Our Better Nature?

Think Tank

4 min read

Mark Goyder is a senior advisor to the Board Intelligence Think Tank. He’s the founder of Tomorrow’s Company and co-author with Ong Boon Hwee of Entrusted: Stewardship for Responsible Wealth Creation.

This week I am off to Cumbria for some autumnal fell-walking in the Western Lakes. This will take me back over 40 years to a happy year spent as a Personnel Manager (yes, that’s what we were called!) in a GEC factory. I vividly remember the warmth of the local welcome and the defiance of the shop stewards. (Those two qualities memorably came together on the night of the works bowling competition when the Convenor of the manual workers’ union invited me to go poaching in the river).

While remembering Cumbria I have been reading English Pastoral by James Rebanks. Rebanks inherited a struggling family farm and describes early efforts to improve its productivity by lavishing pesticides and chemical fertilisers on it:

“Small farmers were like the coalminers, yesterday’s people . . . President Nixon’s Secretary of Agriculture, Earl Butz had told audiences of farmers again and again to Get Big or Get Out.”

In the end, Rebanks did neither. He is finding a way to re-align agriculture with nature while rediscovering some of the wisdom of his forefathers.

This made me think about the language and the imagery we use when we talk about business.

Back in the 1980s, the Welsh management theorist academic Gareth Morgan wrote Images of Organization. He catalogues the metaphors managers use, and the underlying assumptions these images reveal. He warns managers about the tendency of egocentric organisations to shape environments as extensions of themselves. An organisation gets into trouble when it views its environment as somehow separate from itself.

This seems to fit what was happening to farming.

Rebanks describes the industrialisation of agriculture. Now that chemical fertilisers could be drilled into the soil, crop rotation was dispensed with. As he watched the losses mount on his own family farm and envied the neighbours who had the bigger equipment and the better-engineered crops, his family had no alternative metaphor or picture with which to challenge the dominant idea of agriculture as mass production.

So, he and his father tried the industrialised approach. It didn’t work. It failed in the short term and was destroying natural capital in the long term. Rebanks describes a trip across Iowa observing the results of industrialised agriculture there:

“Many of these farms, even the prosperous-looking ones, were deep in debt. The landscape was an ecological disaster, as sterile as can be, and was responsible for a dead zone in the Gulf of Mexico where the eroded soil and field chemicals all flowed once it got into the Mississippi River . . . There are no winners here.”

The rest of the Rebanks story is a story of recovering stewardship — of finding a way to work in harmony with nature, to respect the wisdom of ancestors while adapting to modern competition.

Today the language of organisations, and of economics, is increasingly naturalistic.

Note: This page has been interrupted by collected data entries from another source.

(** A step of the hart that is being woken up, which leaves the notify area to it. *)
Lemma binv_target b b' id h rest p p' :
  binv b → b_todo b = (id, h) :: rest → b_harts b !! h = Some p →
  b_harts b' = put_hart b h p' → b_todo b' = b_todo b → b_pc b' = b_pc b →
  target_ok (b_pc b) (k_boot_done b') id p' → area_ok b' id h → binv b'.
Proof.
  intros Hb Et Hp Eh Et' Ep Ht Ha. destruct (bi_all _ Hb) as (woken & Ea & Hw & Hs).
  destruct (target_fresh b id h rest woken Hb Et Ea) as [Hf1 _]. split; rewrite ?Eh, ?Et', ?Ep.
  - intros k Hk. apply (bi_harts _ Hb). by eapply put_dom.
  - exists woken. split; [done|]. split.
    + intros id' phys Hin. unfold put_hart. rewrite lookup_insert_ne; [by apply Hw|].
      intros <-. apply Hf1. apply list_elem_of_fmap. by exists (id', h).
    + intros k q Hk Hn1 Hn2. unfold put_hart in Hk. rewrite lookup_insert_ne in Hk; [by apply (Hs k)|].
      intros <-. apply Hn2. rewrite Et. cbn [take map snd]. left.
  - intros id' phys Hin. eapply put_dom; [exact Hp|]. by apply (bi_there _ Hb id').
  - rewrite Et. exists p'. unfold put_hart. by rewrite lookup_insert_eq.
  - apply Hb.
Qed.

Lemma hart_is_target b h p :
  binv b → b_harts b !! h = Some p → ¬ asleep p → (∀ id, p ≠ started id) → ∃ id rest, b_todo b = (id, h) :: rest.
Proof.
  intros Hb Hp Hn1 Hn2. destruct (bi_all _ Hb) as (woken & _ & Hw & Hs).
  destruct (decide (h ∈ map snd woken)) as [Hin|Hnin].
  - apply list_elem_of_fmap in Hin as ([id h'] & -> & Hin). apply Hw in Hin. cbn [snd] in Hp.
    rewrite Hp in Hin. by destruct (Hn2 id); simplify_eq.
  - destruct (b_todo b) as [|[id phys] rest]; [by destruct Hn1; apply (Hs h p Hp Hnin (not_elem_of_nil _))|].
    destruct (decide (h = phys)) as [->|Hne]; [eauto|]. destruct Hn1. apply (Hs h p Hp Hnin).
    cbn [take map snd]. by rewrite list_elem_of_singleton.
Qed.

Lemma binv_clear b h :
  binv b → b_harts b !! h = Some HClear →
  binv (mk_boot no_proc (k_boot_sp_idle b) (k_boot_sp_intr b) (k_boot_done b) (b_pc b) (b_todo b) (put_hart b h HPoll)).
Proof.
  intros Hb Hp. destruct (bi_all _ Hb) as (woken & Ea & Hw & Hs). pose proof (bi_now _ Hb) as Hn.
  split; cbn [b_harts b_todo b_pc k_boot_proc k_boot_done].
  - intros k Hk. apply (bi_harts _ Hb). by eapply put_dom.
  - exists woken. split; [done|]. split.
    + intros id phys Hin. apply Hw in Hin. unfold put_hart. rewrite lookup_insert_ne; [done|]. intros <-. by rewrite Hp in Hin.
    + intros k q Hk. unfold put_hart in Hk. destruct (decide (k = h)) as [->|?].
      * rewrite lookup_insert_eq in Hk. intros _ _. right. congruence.
      * rewrite lookup_insert_ne in Hk by done. by apply Hs.
  - intros id phys Hin. eapply put_dom; [exact Hp|]. by apply (bi_there _ Hb id).
  - destruct (b_todo b) as [|[id phys] rest]; [done|]. destruct Hn as (p & Hp' & Ht & Ha).
    unfold put_hart. destruct (decide (phys = h)) as [->|?].
    + rewrite Hp in Hp'. injection Hp' as <-. exists HPoll. rewrite lookup_insert_eq. split; [done|].
      unfold area_ok in *. cbn [b_pc k_boot_proc k_boot_sp_idle k_boot_sp_intr].
      destruct (b_pc b); cbn [target_ok] in *; (split; [|tauto]); try (by right); try (split; [tauto|by right]); try done.
      by destruct Ht.
    + exists p. rewrite lookup_insert_ne by done. split; [done|]. split; [done|]. unfold area_ok in *.
      cbn [b_pc k_boot_proc k_boot_sp_idle k_boot_sp_intr]. destruct (b_pc b); tauto.
  - apply Hb.
Qed.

We talk about living systems, bio-mimicry, the circular and regenerative economy.

But does this thinking penetrate our decision-making? Do we really respect nature as a living system with which we must work in harmony? Or do we still look at nature as an infinite source of free assets that will always be there to extract for our profitable use?

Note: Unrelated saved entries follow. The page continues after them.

(* ===== verification/Console.v ===== *)
(** * Properties of the serial ports

    What a transmitter of each kind promises ([Transmitter]), that the drivers send a
    byte to it, and that what is written to the standard output leaves the default serial
    port; the divisor that [uart_ns16550_set_baud] programs ([Latch]). *)

From S2P Require Import Prelude Config CString Event Cpu Device File Regfile Intr Prci Clk Uart.

(** ** Accesses to the registers *)

(** [uart_read] and [uart_write] of a mapped device, by the distance of the registers. *)
Definition ns_width (shift : Z) : Z := Z.shiftl 8 shift.

Section Access.
Context `{Arch} {W : Type} `{Mmio W}.
Variable ops : option (k_device_driver_ops W).
Variable d : k_device.
Hypothesis Hvirt : dev_virt d ≠ 0.

Definition uart_addr (off : Z) : Z := usize (dev_virt d + off).
Definition ns_addr (shift off : Z) : Z := uart_addr (usize (Z.shiftl off shift)).

Lemma uwrap_u8 w z : 8 <= w → u8 (uwrap w z) = u8 z.
Proof.
  intros Hw. unfold uwrap. symmetry. apply Znumtheory.Zmod_div_mod; [lia|by apply Z.pow_pos_nonneg; lia|].
  exists (2 ^ (w - 8)). rewrite <- Z.pow_add_r by lia. f_equal. lia.
Qed.

Lemma dev_read_mapped width rd off w : dev_read ops d width rd off w = rd (uart_addr off) w.
Proof. unfold dev_read. by rewrite (proj2 (truth_true _)). Qed.
Lemma dev_write_mapped width wr v off w : dev_write ops d width wr v off w = wr v (uart_addr off) w.
Proof. unfold dev_write. by rewrite (proj2 (truth_true _)). Qed.

Lemma uart_read_eq shift off w : 0 <= shift <= 2 →
  uart_read ops d shift off w =
    (u8 (io_read (ns_width shift) (ns_addr shift off) w).1, (io_read (ns_width shift) (ns_addr shift off) w).2).
Proof.
  intros Hs. unfold uart_read, k_device_read8, k_device_read16, k_device_read32. rewrite !dev_read_mapped.
  assert (shift = 0 ∨ shift = 1 ∨ shift = 2) as [-> | [-> | ->]] by lia; cbn [Z.eqb Pos.eqb];
    unfold k_io_read8, k_io_read16, k_io_read32, ns_width, ns_addr; cbn [Z.shiftl Pos.iter Z.mul Pos.mul];
    destruct (io_read _ _ w) as [v w']; cbn [fst snd]; by rewrite uwrap_u8 by lia.
Qed.

Lemma uart_write_eq shift v off w : 0 <= shift <= 2 →
  uart_write ops d shift v off w = io_write (ns_width shift) (u8 v) (ns_addr shift off) w.
Proof.
  intros Hs. unfold uart_write, k_device_write8, k_device_write16, k_device_write32. rewrite !dev_write_mapped.
  assert (∀ n, 8 <= n → uwrap n (u8 v) = u8 v) as E.
  { intros n Hn. apply uwrap_small. pose proof (uwrap_range 8 v ltac:(lia)).
    pose proof (Z.pow_le_mono_r 2 8 n ltac:(lia) ltac:(lia)). lia. }
  assert (shift = 0 ∨ shift = 1 ∨ shift = 2) as [-> | [-> | ->]] by lia; cbn [Z.eqb Pos.eqb];
    unfold k_io_write8, k_io_write16, k_io_write32, ns_width, ns_addr; by rewrite E by lia.
Qed.
End Access.

(** ** Transmitters *)

Inductive uart_kind := KNs16550 (shift : Z) | KSifive | KLite.

Definition kind_ok (k : uart_kind) : Prop :=
  match k with
  | KNs16550 shift => 0 <= shift <= 2
  | _ => True
  end.
Definition tx_width (k : uart_kind) : Z :=
  match k with
  | KNs16550 shift => ns_width shift
  | _ => 32
  end.
(** Offsets of the status and of the data register. *)
Definition status_off `{Arch} (k : uart_kind) : Z :=
  match k with
  | KNs16550 shift => usize (Z.shiftl NS_REG_LSR shift)
  | KSifive => SF_REG_TXDATA
  | KLite => LT_REG_STAT
  end.
Definition data_off `{Arch} (k : uart_kind) : Z :=
  match k with
  | KNs16550 shift => usize (Z.shiftl NS_REG_THR shift)
  | KSifive => SF_REG_TXDATA
  | KLite => LT_REG_TXFIFO
  end.
(** The status says that there is room for a byte. *)
Definition has_room (k : uart_kind) (v : Z) : bool :=
  match k with
  | KNs16550 _ => negb (Z.land (u8 v) LSR_THR_EMPTY =? 0)
  | KSifive => Z.land (u32 v) TXDATA_FULL =? 0
  | KLite => Z.land (u32 v) STAT_TXFIFO_FULL =? 0
  end.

The Natural History Museum tells us that the UK is in the bottom 10% globally for destruction of biodiversity. It has about half its biodiversity left, far below the global average of 75%. A figure of 90% is considered the “safe limit” to prevent the world from tipping into an “ecological meltdown”. Our rivers are among the most polluted in Europe. While the behaviour of our privatised water companies may be partly responsible, a longer-term reason is that companies have introduced new chemicals without properly considering their impact when they end up in the water supply. There seems to be too little sense of a duty of care for our natural capital, either in regulation, enforcement, or business leadership.

Compare the comments made by the early explorers of space with the things said, or not said by the new breed of private-sector billionaire explorer.

The early astronauts came back changed from their space flights. Apollo 11 Astronaut Michael Collins said:

“The thing that really surprised me was that it (Earth) projected an air of fragility. And why, I don’t know to this day. I had this feeling it’s tiny, it’s shiny, it’s beautiful, it’s home and it’s fragile.”

What about Jeff Bezos and Richard Branson, two men of immense capacity to take steps that might protect that fragility?

“Best day ever,” commented Bezos. “We’re going to build a road to space so our kids and their kids can build the future.”

Meanwhile, Branson wisecracked, “The name’s Branson, Sir Richard Branson. Astronaut Double-oh-one. Licensed to thrill.”

All amusing stuff and understandably triumphalist at a time of huge technological achievement. And yet leaving me with the uneasy feeling that private enterprise as we know it will always be more interested in exploiting the earth than stewarding it.

What is the language you use in your boardroom? What does it tell you about your attitude to nature? What is your company doing to put back more than you take out? Who speaks for bio-diversity in and beyond your boardroom? Is your company more interested in regenerating nature or exploiting it?